I reached across the table, took her hand. “He loved you, Mum. He wrote about you in his notebook. He wished he’d said sorry.”
She closed her eyes, tears slipping down her cheeks. “I know. I just wish I’d had the chance to say it, too.”
We spent the rest of the week sorting through his things, packing up memories in cardboard boxes. I found more notebooks, more fragments of his life—letters he’d never sent, photographs of people I’d never met. Each discovery felt like a piece of a puzzle I’d never known I was missing.
On our last night, I walked down to the lake. The water was still, the sky streaked with pink and gold. I sat on the old jetty, my feet dangling above the surface, and let the silence wash over me. I thought about my grandfather, about the stories he’d told and the ones he’d kept to himself. I thought about my mother, about the distance between us, about the ways we hurt the people we love without meaning to.

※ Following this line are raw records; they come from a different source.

(** * Market-demand derivation and insight synthesis

    A shallow embedding of [analyzer/models.py], [analyzer/data_processor.py]
    and [analyzer/ai_processor.py], and the properties of the aggregation and
    insight pipeline established on it.

    Modelling conventions.
    - Python floats are idealised as exact rationals ([Q]); comparisons are
      the exact ones, [round(x, 2)] and the [:.2f] / [:.1f] formats round
      half to even on the exact value.
    - A [datetime] is a number of seconds counted from the midnight that
      starts Monday 0001-01-01; [date] is the day number and [weekday] the
      day number modulo 7 (Monday is 0), as [datetime.date()] and
      [datetime.weekday()] give them.
    - A database table without an explicit ordering is read in the order of
      the list that models it.
    - Every access to the database may fail: the world carries a fault plan,
      one flag per future access, consumed in order. *)

From Stdlib Require Import ZArith QArith Lia.
From stdpp Require Import gmap strings list fin_maps pretty sorting.

(** ** Numbers *)

Module Num.

Definition Qltb (a b : Q) : bool := negb (Qle_bool b a).

Definition Qsum (l : list Q) : Q := foldl Qplus (0 # 1)%Q l.

Definition Qlen {A} (l : list A) : Q := inject_Z (Z.of_nat (length l)).

(** [sum(prices) / len(prices)] *)
Definition mean (l : list Q) : Q := (Qsum l / Qlen l)%Q.

(** Python's [min] and [max] over a non-empty list: the first of the
    smallest (largest) elements. *)
Definition py_min (x : Q) (l : list Q) : Q :=
  foldl (fun m y => if Qltb y m then y else m) x l.
Definition py_max (x : Q) (l : list Q) : Q :=
  foldl (fun m y => if Qltb m y then y else m) x l.
(** C3.  Right after construction the current stage is the sentinel, and the
    cached flag is what the event query answered then.  At destruction, one
    final stage-end event, for the current stage, is emitted if and only if
    tracing was enabled at construction and the current stage is not the
    sentinel; otherwise nothing is emitted.  The current stage is not the
    sentinel exactly when tracing was enabled and some stage was entered. *)
Theorem final_stage_end_iff_stage_entered (slot : loc) cs w0 this0 w1 this w hr :
  ResolutionAttemptedOperation_ctor slot w0 = Returned this0 w1 →
  perform_all cs this0 w1 = Returned this w →
  hresults w !! slot = Some hr →
  w1 = w0
  ∧ m_stage this0 = NotYetStarted
  ∧ m_tracingEnabled this = EventEnabledResolutionAttempted w0
  ∧ (m_stage this ≠ NotYetStarted
     ↔ EventEnabledResolutionAttempted w0 = true ∧ stages_entered cs ≠ [])
  ∧ ∃ w', ResolutionAttemptedOperation_dtor this w = Returned tt w'
          ∧ trace w' = trace w ++ emitted_since w w'
          ∧ (emitted_since w w'
               = [ResolutionAttempted (m_stage this)
                    (GetResult hr (m_pAssemblyName this) (m_pFoundAssembly this))
                    (m_pAssemblyName this) (m_pFoundAssembly this)
                    (m_pManagedALC this)]
             ↔ EventEnabledResolutionAttempted w0 = true
               ∧ m_stage this ≠ NotYetStarted)
          ∧ (¬ (EventEnabledResolutionAttempted w0 = true
                ∧ m_stage this ≠ NotYetStarted)
             → emitted_since w w' = []).
Proof.
  unfold ResolutionAttemptedOperation_ctor. intros [= <- <-] Hrun Hslot.
  set (this0 := {| m_hr := slot |}) in *.
  assert (m_tracingEnabled this = EventEnabledResolutionAttempted w0
          ∧ m_hr this = slot) as [Hflag Href].
  { by apply perform_all_keeps in Hrun. }
  split_and!; [done|done|done| |].
  - destruct (EventEnabledResolutionAttempted w0) eqn:Hon.
    + rewrite (entered_iff_left_sentinel cs this0 w0 this w eq_refl eq_refl Hrun).
      tauto.
    + destruct (perform_all_disabled cs this0 w0 eq_refl)
        as (t & w2 & Hrun' & _ & Hst & _).
      rewrite Hrun in Hrun'. injection Hrun' as <- <-. simpl in Hst.
      split; [done|]. by intros [? _].
  - unfold ResolutionAttemptedOperation_dtor. rewrite Hflag.
    destruct (EventEnabledResolutionAttempted w0).
    + rewrite (TraceStageEnd_live _ _ _ hr) by by rewrite Href.
      eexists; split; [done|]. rewrite emitted_since_app. simpl.
      split; [done|]. unfold real_stage.
      destruct (decide (m_stage this = NotYetStarted)); simpl;
        unfold stage_end_event; intuition congruence.
    + exists w. rewrite emitted_since_refl, app_nil_r.
      split_and!; [done|done| |done]. split; [done|]. by intros [? _].
Qed.
(** The notification a file is due, in the words of the specification:
    one [bpm_analyzed(file, bpm)] when there is an analyzer and the
    analysis of the file under the directory succeeds with a BPM greater
    than 0, none otherwise. Written from the claim, not from [process],
    with which it is compared. *)
Definition notified (a : option Analyzer) (dir file : string) : list signal :=
  match a with
  | Some a =>
      match analyze_file a (path_join dir file) with
      | Ok (bpm, _) => if bpm_gt0 bpm then [BpmAnalyzed file bpm] else []
      | Raise _ => []
      end
  | None => []
  end.

(** The queue as it stands when the loop is left, or at the end of the
    schedule if it is not: what has been submitted in time. *)
Fixpoint submitted (acts : list action) (th : t) : list string :=
  match acts with
  | [] => file_list th
  | a :: acts' =>
      match at_phase th with
      | Looping => submitted acts' (fst (act a th))
      | _ => file_list th
      end
  end.

End BPMAnalyzerThread.

(** ** The dialog, [FileBrowserDialog] *)

(** The texts of the status label, one constructor per message. *)
Inductive status :=
| SelectDirectoryFirst
| InvalidDirectory
| NoValidDirectory
| ErrorAccessing (e : exn)
| NoCompatibleTracks
| TracksReadyAnalyzing (cached_count to_analyze : nat)
| AllTracksReady (cached_count : nat)
| AnalyzingTracks (to_analyze : nat)
| AnalyzingProgress (analyzed_count remaining : nat)
| AllTracksAnalyzed (total_count : nat)
| AnalysisComplete.

Module FileBrowserDialog.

When we returned to England, everything felt different. My mother and I were closer, but there was a sadness between us, a sense of something unfinished. I started asking questions—about our family, about Poland, about the things we’d left behind. I joined a Polish society at university, started learning the language properly, trying to piece together the parts of myself that had always felt out of place.
But the ghosts my grandfather wrote about followed me, too. I saw them in the way my mother flinched at loud noises, in the way she hoarded food in the cupboards, in the way she never quite relaxed, even at home. I saw them in myself, in my restlessness, my longing for something I couldn’t name.
One night, after a particularly bad argument with my mother—about nothing and everything, as usual—I found myself back at the lake in my mind, listening for the voices in the woods. I realised then that the krasnoludki weren’t real, but the ghosts were. They were the memories we carried, the regrets we couldn’t let go of, the love we never quite managed to say out loud.
I started writing letters to my grandfather, even though I knew he’d never read them. I wrote about my life in England, about the things I was afraid of, about the ways I missed him. I wrote about my mother, about how much I wished she could forgive herself, about how much I wished I could help her heal.
Slowly, things began to change. My mother started talking more about her childhood, about the village, about the friends she’d left behind. We cooked Polish food together, listened to old songs on the radio, laughed about the things that used to make us cry. It wasn’t perfect, but it was something.
Sometimes, late at night, I’d sit by my window, looking out at the rain-soaked streets of Croydon, and think about Red Hill, about the lake, about the stories that shaped us. I wondered if my grandfather had ever really seen ghosts, or if he’d just been haunted by his own regrets. I wondered if we all were.
Now, years later, I still carry his notebook with me, its pages worn and creased. I read his words when I feel lost, when I need to remember where I come from. I think about the things we inherit from our families—the pain, the love, the secrets—and I wonder if we ever really escape them, or if we just learn to live with them.
Do we ever truly know the people we love, or are we always chasing shadows? And if we are, is that enough?